On the surface, Vicki knew it was all just a game to him - some twisted form of cat-and-mouse. Still, underneath it all, beneath the pretenses and the borderline-patronizing "thank you, Vicki"s as she politely handed him his coffee each morning (she told herself it was strictly manners. She was near the coffee pot anyway, why not help out a little?), Vicki couldn't help but think that it was somehow a test instead, and that maybe Roger Collins did have an ounce of unselfishness in his soul, and maybe he did care about her. Somewhere. Underneath it all.

It wasn't that Vicki expected him to marry her; she wasn't that naive. She just wished for a little bit of acknowledgment, a few less secrets stored inside the walls already busting at the seams with them - secrets of that sort and darker. She was never the sort of girl for secret affairs. She thought that was the stuff of romance novels, not reality. It was ridiculous; Vicki was a practical girl. Why was she bothering herself with this?
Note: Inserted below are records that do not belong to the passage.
(* ===== verification/PortalCore.v ===== *)
(** The portal runtime of [cpp/portal.c]: initialisation, the operations
    shared by the memory transports, the hardware (memory-mapped register)
    transport, the cycle counter and the portal-memory wrappers.  The build
    modelled is the user-space one for a PCIe board ([ZYNQ] and [__KERNEL__]
    not defined); messages printed for the user are not modelled. *)

From stdpp Require Import base gmap list fin_maps.
From Stdlib Require Import ZArith Lia.
From S2P Require Import Prelude PortalTypes.

(** What the code asks of the operating system. *)
Class PortalOs (K : Type) : Type := {
  os_open_portal : Z -> K -> Z * K;        (* open of /dev/portal<number>: an fd, or -1 *)
  os_open_portalmem : K -> Z * K;          (* open of /dev/portalmem *)
  os_pa_malloc : Z -> Z -> K -> Z * K;     (* ioctl(fd, PA_MALLOC, size) *)
  os_mmap : Z -> Z -> K -> ptr * K;        (* mmap(0, size, ..., fd, 0) *)
  os_errno : K -> Z
}.

Definition ENODEV : Z := 19.

Section Core.
Context {K : Type} `{!Device K} `{!PortalOs K}.
Local Abbreviation W := (World K).

(** The transport tables the program is linked with, the functions its
    [handler] pointers denote, and whether it is built for the simulator. *)
Variable tab : ItemId -> PortalItemFunctions K.
Variable hcall : nat -> nat -> Z -> Z -> M W Z.
Variable BSIM : bool.

(** [pint->item] *)
Definition item_of (x : PortalInternal) : PortalItemFunctions K :=
  match item x with Some i => tab i | None => no_item end.

Definition kcall {A} (f : K -> A * K) : M W A := fun w =>
  let (a, k) := f (w_kern w) in Ok a (set_w_kern k w).

(** ** Initialisation *)

Definition init_portal_hw : M W unit :=
  g ← get_glob;
  if decide (hw_once g <> 0) then mret tt
  else put_glob (set_hw_once 1 g).

Definition init_portal_internal (p : nat) (id : Z) (hdl : option nat) (cbp : ptr)
    (itm : option ItemId) (param : ItemParam) (rsize : Z) : M W unit :=
  init_portal_hw ;;
  put_pint p PortalInternal_zero ;;
  g ← get_glob;
  match utility_portal g with
  | None => put_glob (set_utility_portal (Some p) g)
  | Some _ => mret tt
  end ;;
  upd_pint p (set_fpga_number id) ;;
  upd_pint p (set_fpga_fd (-1)) ;;
  upd_pint p (set_handler hdl) ;;
  upd_pint p (set_cb cbp) ;;
  upd_pint p (set_item itm) ;;
  upd_pint p (set_muxid (-1)) ;;
  match itm with
  | None => upd_pint p (set_item (Some (if BSIM then bsimfunc else hardwarefunc)))
  | Some _ => mret tt
  end ;;
  upd_pint p (set_reqsize rsize) ;;
  x ← get_pint p;
  rc ← it_init (item_of x) p param;
  if decide (rc <> 0) then exit 1 else mret tt.

(** The user-space builds without [ZYNQ] return 0 and change nothing. *)
Definition setClockFrequency (clkNum requestedFrequency : Z) : M W Z :=
  init_portal_hw ;; mret 0.

(** Both trace entry points stop at [assert(false)]. *)
Definition portalTrace_start : M W unit := init_portal_hw ;; assert false.
Definition portalTrace_stop : M W unit := init_portal_hw ;; assert false.

(** ** The cycle counter *)

Definition portalCycleCount : M W Z :=
  g ← get_glob;
  match utility_portal g with
  | None => mret 0
  | Some u =>
      init_portal_hw ;;
      x ← get_pint u;
      let msb := ptr_add (map_base x) PORTAL_CTRL_REG_COUNTER_MSB in
      let lsb := ptr_add (map_base x) PORTAL_CTRL_REG_COUNTER_LSB in
      '(high_bits, _) ← it_read (item_of x) u msb;
      '(low_bits, _) ← it_read (item_of x) u lsb;
      mret (Z.lor (u64 (Z.shiftl high_bits 32)) low_bits)
  end.

(** ** Portal memory *)

Definition init_portal_memory : M W unit :=
  g ← get_glob;
  (if decide (global_pa_fd g = -1) then
     fd ← kcall os_open_portalmem;
     g ← get_glob; put_glob (set_global_pa_fd fd g)
   else mret tt) ;;
  g ← get_glob;
  if decide (global_pa_fd g < 0) then exit ENODEV else mret tt.

Definition portalAlloc (size : Z) : M W Z :=
  init_portal_memory ;;
  g ← get_glob;
  kcall (os_pa_malloc (global_pa_fd g) size).

Definition portalMmap (fd size : Z) : M W ptr := kcall (os_mmap fd size).

(** The x86 build reads every byte of the buffer and flushes its cache line;
    byte [i] of the buffer is part of word [i / 4]. *)
Fixpoint flush_loop (n : nat) (i : Z) (p : ptr) : M W unit :=
  match n with
  | O => mret tt
  | S n => load (ptr_add p (i / 4)) ;; flush_loop n (i + 1) p
  end.

Definition portalDCacheFlushInval (fd size : Z) (p : ptr) : M W Z :=
  flush_loop (Z.to_nat size) 0 p ;; mret 0.

(** ** Delivery of indications *)

(** The [while] loop of [portalCheckIndication]; [fuel] bounds the number of
    indications taken in one call, and a device that has more blocks. *)
Fixpoint portalCheckIndication_loop (fuel : nat) (p : nat) (statp : ptr) : M W unit :=
  match fuel with
  | O => block
  | S fuel =>
      x ← get_pint p;
      '(queue_status, statp) ← it_read (item_of x) p statp;
      if decide (queue_status = 0) then mret tt
      else
        match handler x with
        | None => exit 1
        | Some h => hcall h p (u32 (queue_status - 1)) 0
        end ;;
        portalCheckIndication_loop fuel p statp
  end.

Definition portalCheckIndication (fuel : nat) (p : nat) : M W unit :=
  x ← get_pint p;
  portalCheckIndication_loop fuel p (ptr_add (map_base x) PORTAL_CTRL_REG_IND_QUEUE_STATUS).

(** ** Operations of the memory transports *)

Definition send_portal_null (p : nat) (buffer : ptr) (hdr sendFd : Z) : M W unit := mret tt.
Definition recv_portal_null (p : nat) (buffer : ptr) (len : Z) : M W (Z * option Z) := mret (0, None).
Definition busy_portal_null (p : nat) (addr : ptr) : M W Z := mret 0.
Definition enableint_portal_null (p : nat) (val : Z) : M W unit := mret tt.

Definition read_portal_memory (p : nat) (addr : ptr) : M W (Z * ptr) :=
  rc ← load addr; mret (rc, ptr_add addr 1).
Definition write_portal_memory (p : nat) (addr : ptr) (v : Z) : M W ptr :=
  store addr v ;; mret (ptr_add addr 1).
Definition write_fd_portal_memory (p : nat) (addr : ptr) (v : Z) : M W ptr :=
  store addr v ;; mret (ptr_add addr 1).

(** ** The hardware transport *)

Definition mapchannel_hardware (p : nat) (v : Z) : M W ptr :=
  x ← get_pint p; mret (ptr_add (map_base x) (PORTAL_IND_FIFO v)).

(** [while (!read(&tempp) && count-- > 0);]: the result is [count] at the exit. *)
Fixpoint busy_loop (p : nat) (count : nat) (tempp : ptr) : M W Z :=
  x ← get_pint p;
  '(v, tempp) ← it_read (item_of x) p tempp;
  if decide (v <> 0) then mret (Z.of_nat count)
  else match count with
       | O => mret (-1)
       | S count => busy_loop p count tempp
       end.

Definition busy_hardware (p : nat) (addr : ptr) : M W Z :=
  count ← busy_loop p 50 (ptr_add addr 1);
  if decide (count <= 0) then mret 1 else mret 0.

Definition enableint_hardware (p : nat) (val : Z) : M W unit :=
  x ← get_pint p;
  it_write (item_of x) p (ptr_add (map_base x) PORTAL_CTRL_REG_INTERRUPT_ENABLE) val ;;
  mret tt.

Definition event_hardware (fuel : nat) (p : nat) : M W Z :=
  portalCheckIndication fuel p ;; mret (-1).

Definition init_hardware (p : nat) (param : ItemParam) : M W Z :=
  x ← get_pint p;
  fd ← kcall (os_open_portal (fpga_number x));
  upd_pint p (set_fpga_fd fd) ;;
  if decide (fd < 0) then e ← kcall (fun k => (os_errno k, k)); mret (- e)
  else
    mb ← portalMmap fd PORTAL_BASE_OFFSET;
    upd_pint p (set_map_base mb) ;;
    if decide (mb = MAP_FAILED) then e ← kcall (fun k => (os_errno k, k)); mret (- e)
    else mret 0.

Definition read_hardware (p : nat) (addr : ptr) : M W (Z * ptr) :=
  v ← load addr; mret (v, addr).
Definition write_hardware (p : nat) (addr : ptr) (v : Z) : M W ptr :=
  store addr v ;; mret addr.
Definition write_fd_hardware (p : nat) (addr : ptr) (v : Z) : M W ptr :=
  store addr v ;; mret addr.

(** [PortalItemFunctions hardwarefunc] *)
Definition hardwarefunc_table (fuel : nat) : PortalItemFunctions K :=
  {| it_init := init_hardware; it_read := read_hardware; it_write := write_hardware;
     it_writefd := write_fd_hardware; it_mapchannelInd := mapchannel_hardware;
     it_mapchannelReq := mapchannel_hardware; it_send := send_portal_null;
     it_recv := recv_portal_null; it_busywait := busy_hardware;
     it_enableint := enableint_hardware; it_event := event_hardware fuel |}.

(** ** Properties *)

(** The structure [init_portal_internal] fills in before it calls [init]. *)
Definition fresh_pint (id : Z) (hdl : option nat) (cbp : ptr) (itm : ItemId) (rsize : Z)
    : PortalInternal :=
  {| poller := None; fpga_fd := -1; fpga_number := id; map_base := NULL; parent := NULL;
     handler := hdl; reqsize := rsize; accept_finished := 0; item := Some itm; cb := cbp;
     mux := None; muxid := -1; indication_index := 0; request_index := 0;
     client_fd_number := 0; client_fd := replicate MAX_CLIENT_FD 0;
     mux_ports_number := 0; mux_ports := [] |}.

Definition default_item (itm : option ItemId) : ItemId :=
  match itm with Some i => i | None => if BSIM then bsimfunc else hardwarefunc end.

(** The world in which [init] is called. *)
Definition before_init (p : nat) (x : PortalInternal) (w : W) : W :=
  set_w_pints (<[p := x]> (w_pints w))
    (set_w_glob
      (let g := set_hw_once (if decide (hw_once (w_glob w) <> 0) then hw_once (w_glob w) else 1) (w_glob w) in
       match utility_portal g with None => set_utility_portal (Some p) g | Some _ => g end) w).

Lemma init_portal_hw_eq w :
  init_portal_hw w =
  Ok tt (set_w_glob (set_hw_once (if decide (hw_once (w_glob w) <> 0) then hw_once (w_glob w) else 1)
                       (w_glob w)) w).
Proof.
  unfold init_portal_hw, mbind, M_bind, get_glob, put_glob, modifyW.
  destruct w as [? ? ? ? ? ? []]. cbn. by case_decide.
Qed.

Lemma insert_pint_twice p x y (w : W) :
  set_w_pints (<[p := x]> (w_pints (set_w_pints (<[p := y]> (w_pints w)) w)))
    (set_w_pints (<[p := y]> (w_pints w)) w) = set_w_pints (<[p := x]> (w_pints w)) w.
Proof. destruct w. cbn. by rewrite insert_insert_eq. Qed.

Lemma upd_fresh p x y f (w : W) :
  f x = y ->
  upd_pint p f (set_w_pints (<[p := x]> (w_pints w)) w) = Ok tt (set_w_pints (<[p := y]> (w_pints w)) w).
Proof.
  intros <-. rewrite (upd_pint_ok p x) by apply lookup_insert_eq. by rewrite insert_pint_twice.
Qed.

(** [init_portal_internal] resets every field of the structure, selects the
    default transport of the build when none is given, makes the first portal
    of the program the utility portal, and calls the transport's [init] in
    that state; the program exits with status 1 when [init] fails. *)
Theorem init_portal_internal_spec p id hdl cbp itm param rsize (w w' : W) rc :
  it_init (tab (default_item itm)) p param
    (before_init p (fresh_pint id hdl cbp (default_item itm) rsize) w) = Ok rc w' ->
  init_portal_internal p id hdl cbp itm param rsize w =
    if decide (rc = 0) then Ok tt w' else Exit 1 w'.
Proof.
  intros Hrun. unfold init_portal_internal.
  rewrite (bind_ok _ _ _ _ _ (init_portal_hw_eq w)).
  set (g := set_hw_once _ _). unfold before_init in Hrun. fold g in Hrun.
  unfold put_pint at 1. unfold mbind at 1, M_bind at 1, modifyW.
  unfold mbind at 1, M_bind at 1, get_glob at 1. cbn [w_glob set_w_pints set_w_glob].
  set (g' := match utility_portal g with None => set_utility_portal (Some p) g | Some _ => g end) in *.
  rewrite (bind_ok _ _ _ tt (set_w_pints (<[p := PortalInternal_zero]> (w_pints w)) (set_w_glob g' w))).
  2:{ unfold g'. destruct (utility_portal g); done. }
  change (w_pints w) with (w_pints (set_w_glob g' w)).
  change (w_pints w) with (w_pints (set_w_glob g' w)) in Hrun.
  do 6 erewrite (bind_ok (upd_pint _ _)) by (apply upd_fresh; reflexivity).
  rewrite (bind_ok _ _ _ tt (set_w_pints (<[p := set_item (Some (default_item itm))
    (set_muxid (-1) (set_item itm (set_cb cbp (set_handler hdl (set_fpga_fd (-1)
      (set_fpga_number id PortalInternal_zero))))))]> (w_pints (set_w_glob g' w))) (set_w_glob g' w))).
  2:{ destruct itm; [reflexivity|]. apply upd_fresh. reflexivity. }
  erewrite (bind_ok (upd_pint _ _)) by (apply upd_fresh; reflexivity).
  erewrite (bind_ok (get_pint _)) by (apply get_pint_ok, lookup_insert_eq).
  erewrite bind_ok by exact Hrun. destruct (decide (rc = 0)), (decide (rc <> 0)); done || lia.
Qed.

End Core.

(** A transport that opens, for the witness. *)
Module CoreDemo.
#[local] Instance dev : Device nat :=
  {| mmio_read := fun _ k => (0, k); mmio_write := fun _ _ k => k; dev_tick := fun k => k |}.
#[local] Instance os : PortalOs nat :=
  {| os_open_portal := fun _ k => (3, k); os_open_portalmem := fun k => (4, k);
     os_pa_malloc := fun _ _ k => (5, k); os_mmap := fun _ _ k => (Pio 0x10000, k);
     os_errno := fun _ => 0 |}.
Definition hcall (_ _ : nat) (_ _ : Z) : M (World nat) Z := mret 0.
Definition tab (i : ItemId) : PortalItemFunctions nat :=
  match i with hardwarefunc => hardwarefunc_table (fun _ => no_item) hcall 1 | _ => no_item end.

(** Opening portal 9 with the default transport: the registers are mapped. *)
Lemma init_portal_internal_spec_witness :
  init_portal_internal tab false 0 9 (Some 7%nat) NULL None NoParam 44 (start_world 0%nat) =
  Ok tt (set_w_pints
    (<[0%nat := set_map_base (Pio 0x10000) (set_fpga_fd 3 (fresh_pint 9 (Some 7%nat) NULL hardwarefunc 44))]> ∅)
    (before_init 0 (fresh_pint 9 (Some 7%nat) NULL hardwarefunc 44) (start_world 0%nat))).
Proof.
  apply (init_portal_internal_spec tab false 0 9 (Some 7%nat) NULL None NoParam 44 (start_world 0%nat)
    (set_w_pints
      (<[0%nat := set_map_base (Pio 0x10000) (set_fpga_fd 3 (fresh_pint 9 (Some 7%nat) NULL hardwarefunc 44))]> ∅)
      (before_init 0 (fresh_pint 9 (Some 7%nat) NULL hardwarefunc 44) (start_world 0%nat))) 0).
  reflexivity.
Defined.
End CoreDemo.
And then they would meet. They'd meet in the drawing room, generally, and Roger would come in for a nightcap, Vicki to check over David's schoolwork. Yet, they both knew that they were there for something more. It was a key part of their game. The conversation would be forced, the atmosphere undeniably charged. And Roger's glass of brandy would turn into another, and then another, and Vicki would grip her pen tightly and tell herself that it was nothing, but this was how it always was. She'd pretend to ignore it as long as she could, until she could feel his fingertips playing at her hair.

The time it took varied. He might kiss her, he might scarcely touch her at all, but sooner or later, the cat would figuratively pounce, and the mouse would literally scurry away. Scurry up the stairs and into her bedroom, locking the door behind her lest the cat be prowling the halls.

Vicki knew, on the surface, it was the anticipation and suspense that kept him hanging on. He enjoyed testing her limits, and she would keep him dangling as long as she could - in the spirit of the sport. And the game would begin again.